Woodbury middle schooler publishes World War II bookWoodbury Middle School eighth grader Caleb Schoot has spent many hours reading in the school’s library, but now he has another reason to visit the school library – his first-ever published book is on the shelves.
By: Amber Kispert-Smith, Woodbury Bulletin
Woodbury Middle School eighth grader Caleb Schoot has spent many hours reading in the school’s library, but now he has another reason to visit the school library – his first-ever published book is on the shelves.
In the summer of 2010, Schoot wrote and released a non-fiction book titled “Pearl Harbor.”
Trying his hand at writing
It was in the spring of 2010 when Schoot first came up with the idea of writing a book.
“I was reading a book, it was interesting, so I started writing,” he said. “It’s fun to challenge myself.”
Schoot said he was drawn to the history of World War II because it impacted so much of today’s society.
“It was basically the turning point in history from the old to the new,” he said. “I’m not doing this because it’s about me; I’m trying to get more people aware of what all these people went through.
“I don’t think people realize what people went through back then.”
Initially Schoot said he was going to write a book on the entirety of World War II, but ultimately decided it was too big of an undertaking and decided to narrow his focus to the battle at Pearl Harbor.
When Schoot first told WMS social studies teacher Jamey Mills his plans to write a book, he was met with a little skepticism.
“I nodded at him and said ‘good for you, Caleb,’” he said, “’You can do whatever you want to do.’”
Schoot started the writing process by reading numerous historical retellings of the battle of Pearl Harbor.
“I’d read a paragraph and then I’d summarize it and try to add other things like people’s stories,” he said.
Schoot finished his book in August of 2010, just a few months after he started it.
“It wasn’t really all that hard,” he said.

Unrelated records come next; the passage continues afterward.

(** * The timer engine of [agent/components/tools/timer_tool.py]

    A shallow embedding of [TimerTool]: the time-spec parser (with the
    regular expressions it is written with), the catch-up arithmetic, the
    timer dictionary and its persistence, the timer API and the execution
    engine, followed by the properties the specification states about them.
    The code around the tool is embedded as well: the interval text of
    [_format_recurrence_interval], the monitor ([TimerMonitor] with
    [BaseMonitor.wrap_in_xml]), the staff timers ([StaffTimerUtils]) and the
    task list that receives the actions ([TaskTool]).

    Conventions of the embedding.
    - A Python [str] is the list of its code points.  String constants are
      written as in the source and decoded from UTF-8.
    - A naive [datetime] is the number of microseconds since
      0001-01-01 00:00:00; arithmetic that leaves the years 1..9999 raises
      [OverflowError], as [datetime.__add__] does.
    - An epoch timestamp (the float [datetime.timestamp()] returns) is a count
      of microseconds; the arithmetic on timestamps is exact (the rounding of
      binary floating point is not modelled).  [recurrence_interval] stays in
      seconds, as the source stores it.
    - The timer dictionary is an insertion-ordered association list, as a
      Python [dict] is.
    - Exceptions are values of [exn]; a computation that may raise returns a
      [result]. *)

From Stdlib Require Import String Ascii ZArith Bool Lia List.
From Stdlib Require Import Permutation Sorted.
Import ListNotations.
Open Scope Z_scope.

(* ================================================================== *)
(** ** Python strings *)

Definition str := list Z.

Definition byte_codes (s : string) : list Z :=
  map (fun a => Z.of_N (N_of_ascii a)) (list_ascii_of_string s).

(** UTF-8 decoding of the bytes of a literal (well-formed input only). *)
Fixpoint utf8_decode (bs : list Z) : str :=
  match bs with
  | [] => []
  | b :: rest =>
      if b <? 128 then b :: utf8_decode rest
      else if b <? 224 then
        match rest with
        | b1 :: rest1 => ((b - 192) * 64 + (b1 - 128)) :: utf8_decode rest1
        | _ => []
        end
      else if b <? 240 then
        match rest with
        | b1 :: b2 :: rest2 =>
            ((b - 224) * 4096 + (b1 - 128) * 64 + (b2 - 128)) :: utf8_decode rest2
        | _ => []
        end
      else
        match rest with
        | b1 :: b2 :: b3 :: rest3 =>
            ((b - 240) * 262144 + (b1 - 128) * 4096 + (b2 - 128) * 64 + (b3 - 128))
              :: utf8_decode rest3
        | _ => []
        end
  end.

Definition u (s : string) : str := utf8_decode (byte_codes s).

Definition str_eqb (a b : str) : bool :=
  if list_eq_dec Z.eq_dec a b then true else false.

(** [str.lower()] on the alphabets the grammar is written in: ASCII and the
    Cyrillic block (U+0400..U+042F).  Other code points are left as they
    are. *)
Definition lower_char (c : Z) : Z :=
  if (65 <=? c) && (c <=? 90) then c + 32
  else if (1040 <=? c) && (c <=? 1071) then c + 32
  else if (1024 <=? c) && (c <=? 1039) then c + 80
  else c.

Definition lower (s : str) : str := map lower_char s.

Fixpoint startswith (p s : str) : bool :=
  match p, s with
  | [], _ => true
  | _ :: _, [] => false
  | a :: p', b :: s' => (a =? b) && startswith p' s'
  end.

(** [needle in hay]. *)
Fixpoint contains (needle hay : str) : bool :=
  startswith needle hay ||
  match hay with
  | [] => false
  | _ :: hay' => contains needle hay'
  end.

(** [int(s)] for a string of ASCII decimal digits. *)
Definition int_of_digits (s : str) : Z :=
  fold_left (fun acc c => acc * 10 + (c - 48)) s 0.

(** A string is truthy when it is not empty; [None] is falsy. *)
Definition truthy_str (o : option str) : bool :=
  match o with
  | Some (_ :: _) => true
  | _ => false
  end.

(* ================================================================== *)
(** ** Regular expressions

    The fragment of [re] the parser uses, read as a backtracking matcher:
    [rmatch r s g] lists every way [r] can match a prefix of [s], in the
    order the matcher tries them; each entry is the input left over and the
    groups captured.  The match [re] reports is the first entry. *)

(** [\d]: the ASCII digits.  (On [str] patterns Python also takes the
    decimal digits of other scripts, which [int] reads as well; they are not
    modelled.) *)
Definition is_digit (c : Z) : bool := (48 <=? c) && (c <=? 57).

(** [\s] on [str] patterns: the code points for which [str.isspace()]
    holds. *)
Definition is_space (c : Z) : bool :=
  ((9 <=? c) && (c <=? 13)) || ((28 <=? c) && (c <=? 32))
  || (c =? 133) || (c =? 160) || (c =? 5760)
  || ((8192 <=? c) && (c <=? 8202))
  || (c =? 8232) || (c =? 8233) || (c =? 8239) || (c =? 8287) || (c =? 12288).

(** [.] without DOTALL: anything but a line feed. *)
Definition is_dot (c : Z) : bool := negb (c =? 10).

Inductive regex : Type :=
| Lit (c : Z)
| Class (p : Z -> bool)
| Empty
| Cat (r1 r2 : regex)
| Or (r1 r2 : regex)
| Many (r : regex)
| Group (n : nat) (r : regex).

Definition groups := list (nat * str).
Definition thread : Type := str * groups.

(** Greedy repetition: one more round of [step] first, stopping here last.
    A round that consumes nothing is not repeated. *)
Fixpoint many_n (step : str -> groups -> list thread) (n : nat)
                (s : str) (g : groups) : list thread :=
  match n with
  | O => [(s, g)]
  | S n' =>
      flat_map (fun t : thread =>
                  if (length (fst t) <? length s)%nat
                  then many_n step n' (fst t) (snd t) else [])
               (step s g)
      ++ [(s, g)]
  end.

Fixpoint rmatch (r : regex) (s : str) (g : groups) : list thread :=
  match r with
  | Lit c =>
      match s with
      | x :: s' => if x =? c then [(s', g)] else []
      | [] => []
      end
  | Class p =>
      match s with
      | x :: s' => if p x then [(s', g)] else []
      | [] => []
      end
  | Empty => [(s, g)]
  | Cat r1 r2 => flat_map (fun t : thread => rmatch r2 (fst t) (snd t)) (rmatch r1 s g)
  | Or r1 r2 => rmatch r1 s g ++ rmatch r2 s g
  | Many r1 => many_n (rmatch r1) (length s) s g
  | Group n r1 =>
      map (fun t : thread =>
             (fst t, (n, firstn (length s - length (fst t)) s) :: snd t))
          (rmatch r1 s g)
  end.

(** [r+], [r?], a literal word, [(?:a|b|...)]. *)
Definition plus (r : regex) : regex := Cat r (Many r).
Definition opt (r : regex) : regex := Or r Empty.
Definition lits (w : str) : regex := fold_right (fun c r => Cat (Lit c) r) Empty w.
Fixpoint alts (rs : list regex) : regex :=
  match rs with
  | [] => Class (fun _ => false)
  | [r] => r
  | r :: rs' => Or r (alts rs')
  end.

(** [match.group(n)]: [None] when the group took no part in the match. *)
Fixpoint group (n : nat) (g : groups) : option str :=
  match g with
  | [] => None
  | (k, v) :: g' => if Nat.eqb k n then Some v else group n g'
  end.

(** [re.search]: the first match at the leftmost position that has one. *)
Fixpoint search (r : regex) (s : str) : option groups :=
  match rmatch r s [] with
  | t :: _ => Some (snd t)
  | [] =>
      match s with
      | [] => None
      | _ :: s' => search r s'
      end
  end.

(** [re.finditer]: the successive non-overlapping matches, left to right.
    (The patterns below never match the empty string; after an empty match
    the scan moves on by one character.) *)
Fixpoint finditer_n (fuel : nat) (r : regex) (s : str) : list groups :=
  match fuel with
  | O => []
  | S fuel' =>
      match rmatch r s [] with
      | t :: _ =>
          snd t ::
            (if (length (fst t) <? length s)%nat then finditer_n fuel' r (fst t)
             else match s with
                  | [] => []
                  | _ :: s' => finditer_n fuel' r s'
                  end)
      | [] =>
          match s with
          | [] => []
          | _ :: s' => finditer_n fuel' r s'
          end
      end
  end.

Definition finditer (r : regex) (s : str) : list groups :=
  finditer_n (S (length s)) r s.

(* ================================================================== *)
(** ** Exceptions and results *)

(** The exceptions the modelled code can meet.  [BaseException_only] stands
    for the exceptions that do not derive from [Exception] ([SystemExit],
    [KeyboardInterrupt], ...); an [except Exception] clause lets them
    through. *)
Inductive exn : Type :=
| ValueError
| OverflowError
| SyntaxError (line offset : Z)
| OtherException
| BaseException_only.

Definition is_Exception (e : exn) : bool :=
  match e with
  | BaseException_only => false
  | _ => true
  end.

Inductive result (A : Type) : Type :=
| Ret (a : A)
| Raise (e : exn).
Arguments Ret {A} a.
Arguments Raise {A} e.

Definition bind {A B : Type} (m : result A) (k : A -> result B) : result B :=
  match m with
  | Ret a => k a
  | Raise e => Raise e
  end.

Notation "x <- m ;; k" := (bind m (fun x => k))
  (at level 61, m at next level, right associativity).

(* ================================================================== *)
(** ** Naive datetimes *)

Definition datetime := Z.

Definition second_us : Z := 1000000.
Definition day_seconds : Z := 86400.
Definition day_us : Z := day_seconds * second_us.

(** [datetime.max] is 9999-12-31 23:59:59.999999, the last microsecond of
    day 3652059 ([date.max.toordinal()]). *)
Definition datetime_max : datetime := 3652059 * day_us - 1.

Definition in_range (d : Z) : bool := (0 <=? d) && (d <=? datetime_max).

(** [d + timedelta(seconds=n)]. *)
Definition add_seconds (d : datetime) (n : Z) : result datetime :=
  let d' := d + n * second_us in
  if in_range d' then Ret d' else Raise OverflowError.

(** [d + timedelta(days=n)]. *)
Definition add_days (d : datetime) (n : Z) : result datetime :=
  add_seconds d (n * day_seconds).

(** The midnight that starts the day of [d]. *)
Definition midnight (d : datetime) : datetime := d - d mod day_us.

(** [d.replace(hour=h, minute=m, second=0, microsecond=0)]. *)
Definition replace_time (d : datetime) (h m : Z) : result datetime :=
  if negb ((0 <=? h) && (h <=? 23)) then Raise ValueError
  else if negb ((0 <=? m) && (m <=? 59)) then Raise ValueError
  else Ret (midnight d + (h * 3600 + m * 60) * second_us).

Schoot decided to self-publish his book through an online publishing site called “Lulu.”
“Pearl Harbor” is 50 pages in length.
An incredible student
One of the first people Schoot showed his finished book to was Mills.

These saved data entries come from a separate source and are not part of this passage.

(** For scalar constants whose comparison is ordered (integers,
    characters, and reals the library does not report as unordered)
    exactly one of LT, EQ and GT folds to true, and GE, NE and LE fold to
    the negations of LT, EQ and GT. *)
Theorem Ordered_relational_laws
  (ctx : FoldingContext) (T : DynamicType) (x y : Expr R) :
  (category T = Integer /\
   exists a b, GetScalarInteger x = Some a /\ GetScalarInteger y = Some b) \/
  (category T = Character /\
   exists a b, GetScalarCharacter x = Some a /\ GetScalarCharacter y = Some b) \/
  (category T = Real /\
   exists a b, GetScalarReal x = Some a /\ GetScalarReal y = Some b /\
               Compare lib a b <> Relation.Unordered) ->
  let fold opr := FoldRelational lib env ctx T opr x y in
  exists lt eq gt,
    fold RelationalOperator.LT = LogicalScalar LogicalResult lt /\
    fold RelationalOperator.EQ = LogicalScalar LogicalResult eq /\
    fold RelationalOperator.GT = LogicalScalar LogicalResult gt /\
    fold RelationalOperator.GE = LogicalScalar LogicalResult (negb lt) /\
    fold RelationalOperator.NE = LogicalScalar LogicalResult (negb eq) /\
    fold RelationalOperator.LE = LogicalScalar LogicalResult (negb gt) /\
    ((lt = true /\ eq = false /\ gt = false) \/
     (lt = false /\ eq = true /\ gt = false) \/
     (lt = false /\ eq = false /\ gt = true)).
Proof.
  intros Hops fold.
  assert (Hconst : IsActuallyConstant x = true /\ IsActuallyConstant y = true).
  { destruct Hops as [(_ & a & b & Hx & Hy)
                     |[(_ & a & b & Hx & Hy)|(_ & a & b & Hx & Hy & _)]];
      destruct x; try discriminate; destruct y; try discriminate;
      split; reflexivity. }
  destruct Hconst as [Hcx Hcy].
  assert (Hfold : forall opr,
             fold opr
             = match RelationalResult lib T opr x y with
               | Some result => LogicalScalar LogicalResult result
               | None => Relational T opr x y
               end).
  { intros opr; unfold fold, FoldRelational.
    rewrite ApplyElementwise_constants by (repeat constructor; assumption).
    reflexivity. }
  destruct Hops as [(HT & a & b & Hx & Hy)
                   |[(HT & a & b & Hx & Hy)|(HT & a & b & Hx & Hy & Hord)]].
  - exists (SatisfiesOrdering RelationalOperator.LT
              (CompareSigned (kind T) a b)),
           (SatisfiesOrdering RelationalOperator.EQ
              (CompareSigned (kind T) a b)),
           (SatisfiesOrdering RelationalOperator.GT
              (CompareSigned (kind T) a b)).
    rewrite !Hfold; unfold RelationalResult; rewrite HT, Hx, Hy.
    destruct (CompareSigned (kind T) a b); cbn; repeat split; auto 10.
  - exists (SatisfiesOrdering RelationalOperator.LT
              (CharacterCompare lib a b)),
           (SatisfiesOrdering RelationalOperator.EQ
              (CharacterCompare lib a b)),
           (SatisfiesOrdering RelationalOperator.GT
              (CharacterCompare lib a b)).
    rewrite !Hfold; unfold RelationalResult; rewrite HT, Hx, Hy.
    destruct (CharacterCompare lib a b); cbn; repeat split; auto 10.
  - exists (Satisfies RelationalOperator.LT (Compare lib a b)),
           (Satisfies RelationalOperator.EQ (Compare lib a b)),
           (Satisfies RelationalOperator.GT (Compare lib a b)).
    rewrite !Hfold; unfold RelationalResult; rewrite HT, Hx, Hy.
    destruct (Compare lib a b); try congruence; cbn; repeat split; auto 10.
Qed.
(** * Nollup: plugin lifecycle and ES-module rewriting

    A shallow embedding of [lib/impl/PluginLifecycle.js] (hook dispatch and
    the lifecycle facade built on it) and of [lib/__es2cjs.js] (the rewrite
    of import/export declarations into indexed requires), with the
    properties of the specification stated against it.

    Conventions of the embedding.
    - JavaScript values are first-order data ([JS.value]); numbers are the
      integers among the JS numbers.
    - Effectful code lives in the monad [M]: a state transformer over
      [world] whose result is either a value or a raised exception.  An
      [await] of a settled promise is its resolved value or the raise of
      its rejection, so [async] functions are [M] computations too.
    - A hook body is an atomic transformer of what a plugin reaches through
      its context: the per-module metadata and the state outside the
      container.  The invocation trace is instrumentation kept by the
      dispatch functions; hook bodies have no access to it. *)

From Stdlib Require Import ZArith.
From stdpp Require Import gmap strings list pretty.
(** * PaperSmith: the block-boundary repair engine of [SmartEditor]

    A shallow embedding of the auto-formatting methods of the class
    [SmartEditor] in [PaperSmith.py]:

    - [identify_block_type], [get_indent], [check_conflict]
    - [auto_fix_spacing]
    - [keyPressEvent] with [remove_current_line_marker] and
      [insert_new_line_with_prefix]
    - [check_task_toggle]

    and of the methods of [MarkdownEditor] that edit the text of its
    editor or read it:

    - [get_line_type], [is_render_conflict] and the line preprocessing of
      [update_preview]
    - [apply_heading], [insert_formatting], [apply_list_prefix]
    - [get_suggested_filename]

    Text model.  A Python [str] is a [list ascii]: the characters are the
    code points 0..255, one UTF-16 unit each, so that Python's [len] and the
    offsets of [QTextCursor] count the same thing.  The buffer of the
    [QTextEdit] is its plain text; the blocks of the [QTextDocument] are the
    pieces of that text between line feeds, and a cursor is a pair of
    offsets (anchor, position) into it.  (Qt makes a block separator of
    every carriage return it is given, so none ever stands in a document;
    here it is a white space character like the others.)

    Signals.  A method is modelled by its body.  That [textChanged] and
    [cursorPositionChanged] are connected to [auto_fix_spacing] and
    [check_task_toggle] is the business of Qt: the three entry points are
    separate functions on the state of the editor, and the one signal a
    method emits by hand is part of its result. *)

From Stdlib Require Import Ascii String Bool Arith Lia NArith List.
From Stdlib Require Import Sorting.Sorted.
From Stdlib Require Import Numbers.DecimalString.
From Stdlib Require Import Numbers.DecimalN Numbers.DecimalPos.
Import ListNotations.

“He literally shoved a piece of paper at me with a website as he walked out the door,” he said. “When I went online I thought ‘You’ve got to be kidding me, he wrote a book.’”

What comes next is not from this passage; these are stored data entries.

(** X14. Without stream lines, a field with a [nan] entry is never
    plotted, however many of its entries are finite: when the expression
    compiles and the evaluator returns an array of the grid's shape that
    holds a [nan], the call ends with the failure payload.  Either an
    earlier statement raises, or the segment of that entry gets the
    opacity [nan], which Matplotlib refuses with a [ValueError]. *)
Theorem field_with_nan_gives_failure_payload (rt : Runtime) (ax : Axes rt)
    (raw : string) (x_max y_max : R) (cmap_name coord_system : string)
    (c : code rt) (X Y V : ndarray) (m n k : nat) :
  py_compile rt (ti84_to_numpy raw) = Ok c ->
  build_grid coord_system x_max y_max = Ok (X, Y) ->
  shape X = (m, n) ->
  func rt c X Y = Ok (NdArray V) -> shape V = (m, n) -> wf_array V ->
  nth_error (flat V) k = Some NaN ->
  exists ax',
    generate_plot rt ax raw x_max y_max cmap_name false coord_system
    = (Ok tt, ax')
    /\ is_failure_payload ax'.
Proof.
  intros Hc Hg SX HV SV WV Hk.
  apply generate_plot_fails with (c := c); [exact Hc|].
  now apply plot_body_nan_entry with (X := X) (Y := Y) (V := V) (m := m)
                                     (n := n) (k := k).
Qed.
(** * Gloomhaven engine: hex geometry, path finding, line of sight, game store

    A shallow embedding of [src/engine/core/hex.ts] and of the store actions of
    [src/store/gameStore.ts], with the properties of the engine proved over it.

    Conventions of the embedding:
    - a JavaScript [number] holding a hex coordinate, a range, a level or a
      reputation is an integer of [Z]; the fractional values that occur in
      line interpolation and in the average party level are exact rationals
      of [Q]; [NaN] and [Infinity] are written out where the code can
      produce them;
    - a [Map<string, V>] is a [gmap string V]; a [Set<string>] that is
      iterated (the open set of the search) is a duplicate-free list in
      insertion order;
    - a [for (let x = lo; x <= hi; x++)] loop is a traversal of
      [seqZ lo (hi - lo + 1)]. *)

From Stdlib Require Import ZArith QArith Qround Qabs Qfield Lia String Ascii.
From Stdlib Require Import DecimalString DecimalZ.
From stdpp Require Import base gmap strings list list_numbers fin_maps.

Local Open Scope Z_scope.

(* ===================================================================== *)
(** ** Basic hex operations *)
(* ===================================================================== *)

Record Hex := mkHex { q : Z; r : Z }.

#[global] Instance Hex_eq_dec : EqDecision Hex.
Proof. solve_decision. Defined.

Definition hexDistance (hex1 hex2 : Hex) : Z :=
  (Z.abs (q hex1 - q hex2)
   + Z.abs (q hex1 + r hex1 - q hex2 - r hex2)
   + Z.abs (r hex1 - r hex2)) / 2.

Definition hexAdd (hex1 hex2 : Hex) : Hex :=
  {| q := q hex1 + q hex2; r := r hex1 + r hex2 |}.

Definition hexSubtract (hex1 hex2 : Hex) : Hex :=
  {| q := q hex1 - q hex2; r := r hex1 - r hex2 |}.

Definition hexEquals (hex1 hex2 : Hex) : bool :=
  (q hex1 =? q hex2) && (r hex1 =? r hex2).

(* ===================================================================== *)
(** ** Neighbor operations *)
(* ===================================================================== *)

Definition HEX_DIRECTIONS : list Hex :=
  [ mkHex 1 0;       (* East *)
    mkHex 1 (-1);    (* Northeast *)
    mkHex 0 (-1);    (* Northwest *)
    mkHex (-1) 0;    (* West *)
    mkHex (-1) 1;    (* Southwest *)
    mkHex 0 1 ].     (* Southeast *)

Definition getNeighbors (hex : Hex) : list Hex :=
  map (fun dir => hexAdd hex dir) HEX_DIRECTIONS.

(** [direction] is the index 0-5 of the docstring; [direction mod 6] is
    always inside the table, so the default of [nth] is never returned. *)
Definition getNeighbor (hex : Hex) (direction : nat) : Hex :=
  hexAdd hex (nth (direction mod 6)%nat HEX_DIRECTIONS (mkHex 0 0)).

Definition getHexesInRange (center : Hex) (range : Z) : list Hex :=
  seqZ (- range) (range - (- range) + 1) ≫= fun dq =>
    let r1 := Z.max (- range) (- dq - range) in
    let r2 := Z.min range (- dq + range) in
    (fun dr => {| q := q center + dq; r := r center + dr |})
      <$> seqZ r1 (r2 - r1 + 1).

(** The inner loop of [getHexRing]: [radius] steps in direction [i], pushing
    the hex before each step. Returns the pushed hexes and the hex reached. *)
Fixpoint ringSide (i : nat) (steps : nat) (hex : Hex) : list Hex * Hex :=
  match steps with
  | O => ([], hex)
  | S steps' =>
      let '(rest, last) := ringSide i steps' (getNeighbor hex i) in
      (hex :: rest, last)
  end.

(** The outer loop of [getHexRing] over the directions [dirs]. *)
Fixpoint ringSides (dirs : list nat) (steps : nat) (hex : Hex) : list Hex :=
  match dirs with
  | [] => []
  | i :: dirs' =>
      let '(side, last) := ringSide i steps hex in
      side ++ ringSides dirs' steps last
  end.

Definition getHexRing (center : Hex) (radius : Z) : list Hex :=
  if radius =? 0 then [center]
  else ringSides (seq 0 6) (Z.to_nat radius)
                 (hexAdd center {| q := 0; r := - radius |}).

Definition isAdjacent (hex1 hex2 : Hex) : bool :=
  hexDistance hex1 hex2 =? 1.

(* ===================================================================== *)
(** ** String keys *)
(* ===================================================================== *)

(** [`${n}`] for an integer [n]: decimal digits, with a leading minus sign
    for a negative number (the form JavaScript prints below 1e21). *)
Definition numberToString (n : Z) : string :=
  NilZero.string_of_int (Z.to_int n).

Definition hexToKey (hex : Hex) : string :=
  String.append (numberToString (q hex))
                (String "," (numberToString (r hex))).

(** [s.split(sep)] for a one-character separator: the result is never
    empty, and the empty string splits into one empty piece. *)
Fixpoint splitOn (sep : ascii) (s : string) : list string :=
  match s with
  | EmptyString => [EmptyString]
  | String c s' =>
      if Ascii.eqb c sep then EmptyString :: splitOn sep s'
      else match splitOn sep s' with
           | piece :: pieces => String c piece :: pieces
           | [] => [String c EmptyString]
           end
  end.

Mills said the accomplishment is nothing short of extraordinary.
“I feel so great for Caleb that he chose to actually do something like that,” he said. “For a 12-year old kid to follow through and come up with that kind of a finished product is absolutely incredible.
“But there’s no surprise here. We know what he’s capable of.”
Mills said the thing that make’s Schoot’s book special when compared to other historical non-fiction is his focus on people’s stories.
“He empathizes with the people in the stories – it’s not just about what happens,” he said. “To be a good writer you have to have that as your drive.”
Mills said he intends to use Schoot’s book in his classes.
WMS media skills teacher Michelle Simons, who opted to put Schoot’s book in the school library, said she wasn’t all that surprised by Schoot’s accomplishments.
“Caleb is the kind of person that if he says he’s going to do something he will do it – truly it doesn’t surprise me,” she said. “I’ve never had a student read as much as Caleb.”
“Pearl Harbor” will also be added to the library at Woodbury Elementary school, where Schoot was a student.
Schoot is already at work on his second book “D-Day: the Battle that Guaranteed Nazi Germany’s Defeat.”
“I never intended for my first book to be a big deal – it was kind of my practice book,” he said. “This is the book that I’m really focusing on.”
Schoot said he’s fascinated by D-Day because of how the world’s allies came together to defeat Germany.
Schoot said he is taking his time with this book since he is expecting it to be close to 400 pages.
Schoot said he intends to publish it either June 6, 2014 – D-Day’s 80th anniversary – or on the historic day’s 85th anniversary.
“I can’t wait to see what’s next for Caleb,” Mills said. “He’s going to have a World War II series by the time he graduates high school.”